The cost savings projected from this token reduction are complicated by variance observed in real-world billing; while the theoretical saving suggests a roughly 10% cost reduction, a single high-cost trial introduced significant outliers that obscured the overall trend. Therefore, while the skill is effective at achieving marginal savings on agentic workflows without quality impact, users should expect only modest, fragile cost benefits rather than substantial token savings on complex tasks.

Full Take

The discrepancy between the advertised 65% token saving and the measured 8.5% outcome highlights a critical gap between chat-style prose compression and complex agentic reasoning involving code generation and tool invocation. The finding that Caveman preserves crucial code artifacts while compressing only interstitial narration suggests that token efficiency in this domain is highly context-dependent; what appears as savings in conversational text is negligible when dealing with the atomic units of agent output like file edits or error strings.
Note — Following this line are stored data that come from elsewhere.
Lemma responses_empty_true_iff
    (responses : gmap string (gmap string (list string))) :
  responses_empty responses = true
  ↔ ∀ q by_attribute a l,
      responses !! q = Some by_attribute → by_attribute !! a = Some l →
      l = [].
Proof.
  unfold responses_empty. rewrite forallb_forall. split.
  - intros H q by_attribute a l Hq Ha.
    specialize (H (q, by_attribute)). simpl in H.
    rewrite forallb_forall in H.
    specialize (H ltac:(by apply list_elem_of_In, elem_of_map_to_list)
                  (a, l)
                  ltac:(by apply list_elem_of_In, elem_of_map_to_list)).
    by apply bool_decide_eq_true in H.
  - intros H [q by_attribute] Hq%list_elem_of_In%elem_of_map_to_list.
    apply forallb_forall.
    intros [a l] Ha%list_elem_of_In%elem_of_map_to_list.
    apply bool_decide_eq_true. by apply (H q by_attribute a l).
Qed.

Lemma encode_selections_length selections Other_text tracked input persisted :
  encode_selections selections Other_text tracked input = Ok persisted →
  length persisted = length selections.
Proof.
  intros Henc.
  assert (∃ t, encode_selections selections (Ok t) tracked input
               = Ok persisted) as [t Ht].
  { unfold encode_selections, encode_Other in *.
    destruct (PyList.contains "Other" selections); [| by exists ""].
    destruct Other_text as [t | e]; [by exists t | done]. }
  rewrite encode_selections_shape in Ht. injection Ht as <-.
  apply folded_selections.
  - intros [H _]%andb_true_iff. by apply contains_elem_of.
  - intros [H _]%andb_true_iff. by apply contains_elem_of.
Qed.

Lemma export_responses_forward g entry_key by_question responses
    question_key in_memory attribute selections :
  export_responses g entry_key by_question = Ok responses →
  by_question !! question_key = Some in_memory →
  in_memory !! attribute = Some selections →
  ∃ by_attribute persisted,
    responses !! question_key = Some by_attribute
    ∧ by_attribute !! attribute = Some persisted
    ∧ export_attribute g entry_key question_key attribute selections
      = Ok persisted.
Proof.
  intros Hr Hq Ha.
  destruct (dict_traverse_into_Ok_inv _ _ _ _ Hr _ _ Hq)
    as (by_attribute & Hby & Hlq).
  destruct (dict_traverse_into_Ok_inv _ _ _ _ Hby _ _ Ha)
    as (persisted & Hp & Hla).
  by exists by_attribute, persisted.
Qed.

Lemma export_responses_empty g entry_key by_question r :
  export_paper g entry_key by_question = Ok r →
  responses_empty (default ∅ (r_responses r)) = responses_empty by_question.
Proof.
  intros Hexp.
  assert (∃ responses, export_responses g entry_key by_question
                       = Ok responses
                       ∧ r_responses r = Some responses)
    as (responses & Hr & Hrr).
  { unfold export_paper in Hexp.
    destruct (export_responses g entry_key by_question) as [rs | e];
      simpl in Hexp; [| discriminate].
    injection Hexp as <-. by exists rs. }
  apply eq_true_iff_eq. rewrite !responses_empty_true_iff. split.
  - intros H q in_memory a selections Hq Ha.
    destruct (export_responses_forward _ _ _ _ _ _ _ _ Hr Hq Ha)
      as (by_attribute & persisted & Hq' & Ha' & Henc).
    rewrite Hrr in H. simpl in H.
    specialize (H _ _ _ _ Hq' Ha'). subst persisted.
    apply encode_selections_length in Henc.
    by destruct selections.
  - intros H q by_attribute a persisted Hq Ha.
    destruct (export_paper_responses _ _ _ _ _ _ _ _ Hexp Hq Ha)
      as (in_memory & selections & Hq' & Ha' & Henc).
    specialize (H _ _ _ _ Hq' Ha'). subst selections.
    apply encode_selections_length in Henc.
    by destruct persisted.
Qed.

(** X4 — What an export means for the next start: in the store written by
    a successful export, a paper held in memory counts as processed for the
    resume scan exactly when it is excluded or at least one of its
    selection lists in memory is not empty. *)
Theorem exported_paper_is_processed (w : world) (entry_key : string)
    (by_question : gmap string (gmap string (list string))) :
  (_perform_export w).1 = true →
  selected_values (gui w) !! entry_key = Some by_question →
  ∃ written,
    export_json (_perform_export w).2 = Document written
    ∧ processed written entry_key
      = get (excluded_papers (gui w)) entry_key false
        || negb (responses_empty by_question).
Proof.
  intros (written & Hout & _ & ->)%perform_export_true Hk.
  exists written. split; [done |].
  destruct (dict_traverse_into_Ok_inv _ _ _ _ Hout _ _ Hk) as (r & Hr & Hl).
  unfold processed. rewrite Hl.
  rewrite (export_responses_empty _ _ _ _ Hr).
  unfold export_paper in Hr.
  destruct (export_responses (gui w) entry_key by_question);
    simpl in Hr; [| discriminate].
  by injection Hr as <-.
Qed.

Lemma exported_paper_is_processed_witness :
  ∃ written,
    export_json
      (_perform_export
         (example_world (example_gui 0 [] "" "") Missing [])).2
    = Document written
    ∧ processed written "P1"
      = get (excluded_papers (example_gui 0 [] "" "")) "P1" false
        || negb (responses_empty {[ "RQ1" := {[ "Category" := [] ]} ]}).
Proof.
  apply (exported_paper_is_processed
           (example_world (example_gui 0 [] "" "") Missing [])
           "P1" {[ "RQ1" := {[ "Category" := [] ]} ]}).
  - vm_compute. reflexivity.
  - reflexivity.
Defined.

(** ** Reloading a paper from the store *)

Lemma load_attribute_fresh entry_key question_key attribute selections
    (sv : gmap string (list string)) (ot dt : gmap string string) :
  sv !! attribute = None →
  load_attribute entry_key question_key attribute selections (sv, ot, dt)
  = (<[attribute := reloaded_selections selections]> sv,
     <[attribute := reloaded_Other_text selections]> ot,
     match dec_discussion_text
             (decode_selections fresh_attribute selections) with
     | Some t =>
         <[discussion_key entry_key question_key attribute := t]> dt
     | None => dt
     end).
Proof.
  intros Hnew. unfold load_attribute, reloaded_selections,
    reloaded_Other_text, get.
  rewrite bool_decide_eq_true_2 by done.
  rewrite !lookup_insert_eq. simpl. fold fresh_attribute.
  rewrite !insert_insert_eq.
  assert (∀ l d, is_Some (dec_Other_text d) →
                 is_Some (dec_Other_text (decode_selections d l))) as Hkeep.
  { induction l as [|s l IH]; intros d Hd; [done |].
    apply IH. unfold decode_selection.
    destruct (PyStr.startswith "Other: " s); [by eexists |].
    destruct (PyStr.startswith "Discussion needed: " s); [| done].
    simpl. by destruct (dec_Other_text d). }
  destruct (Hkeep selections fresh_attribute) as [t Ht]; [by eexists |].
  rewrite Ht. simpl. by rewrite insert_insert_eq.
Qed.

Lemma load_attributes_fold entry_key question_key
    (by_attribute : gmap string (list string)) (dt : gmap string string) :
  ∃ dt',
    map_fold (load_attribute entry_key question_key) (∅, ∅, dt) by_attribute
    = (reloaded_selections <$> by_attribute,
       reloaded_Other_text <$> by_attribute, dt').
Proof.
  apply (map_fold_weak_ind
           (λ r m, ∃ dt', r = (reloaded_selections <$> m,
                              reloaded_Other_text <$> m, dt'))).
  - exists dt. by rewrite !fmap_empty.
  - intros a l m r Ha [dt' ->].
    rewrite load_attribute_fresh by (by rewrite lookup_fmap, Ha).
    eexists. by rewrite !fmap_insert.
Qed.

Lemma load_question_fresh entry_key question_key by_attribute
    (sv : gmap string (gmap string (list string)))
    (ot : gmap string (gmap string string)) (dt : gmap string string) :
  sv !! question_key = None →
  ∃ dt',
    load_question entry_key question_key by_attribute (sv, ot, dt)
    = (<[question_key := reloaded_question by_attribute]> sv,
       <[question_key := reloaded_question_Other by_attribute]> ot, dt').
Proof.
  intros Hnew. unfold load_question, get.
  rewrite bool_decide_eq_true_2 by done.
  rewrite !lookup_insert_eq. simpl.
  destruct (load_attributes_fold entry_key question_key by_attribute dt)
    as [dt' ->].
  exists dt'. by rewrite !insert_insert_eq.
Qed.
This pattern demonstrates a systemic issue where marketing oversimplifies performance metrics derived from casual interactions, failing to account for the distinct structure of functional programming outputs. The fragility of cost saving, shown by the single-trial variance, cautions against relying on aggregate efficiency numbers in production environments where task complexity varies. Future testing must focus not just on token count but on defining operational unit relevance—does compressing instruction flow equate to real user value when performance hinges on preserving specific artifacts?

Sentinel — Human

Confidence

This text appears to be a human-authored post presenting the results of a specific A/B testing experiment, characterized by technical detail and cautious interpretation of statistical outcomes.

Signals Detected
low severity: Sentence length variance is noticeable; shifts from formal reporting to direct argumentative assertion.
low severity: Strong internal logic connecting experimental setup, findings, and caveats, indicative of a specific analytical workflow.
low severity: Structured presentation of methodology (Setup, Finding 1, 2, 3, Outcome) mirroring scientific reporting patterns.
low severity: Use of highly specific, non-obvious statistical claims and internal conflict regarding cost tracking suggests primary human analysis layered over data.
Human Indicators
Presence of self-referential critique on methodology ('Never trust a k=1 eval'), specific reference to proprietary internal setup (Harbor, SkillsBench), and acknowledgment of real-world variance in pricing.
The tone balances promotional claims with rigorous, almost overly detailed statistical caveats, typical of expert technical writing.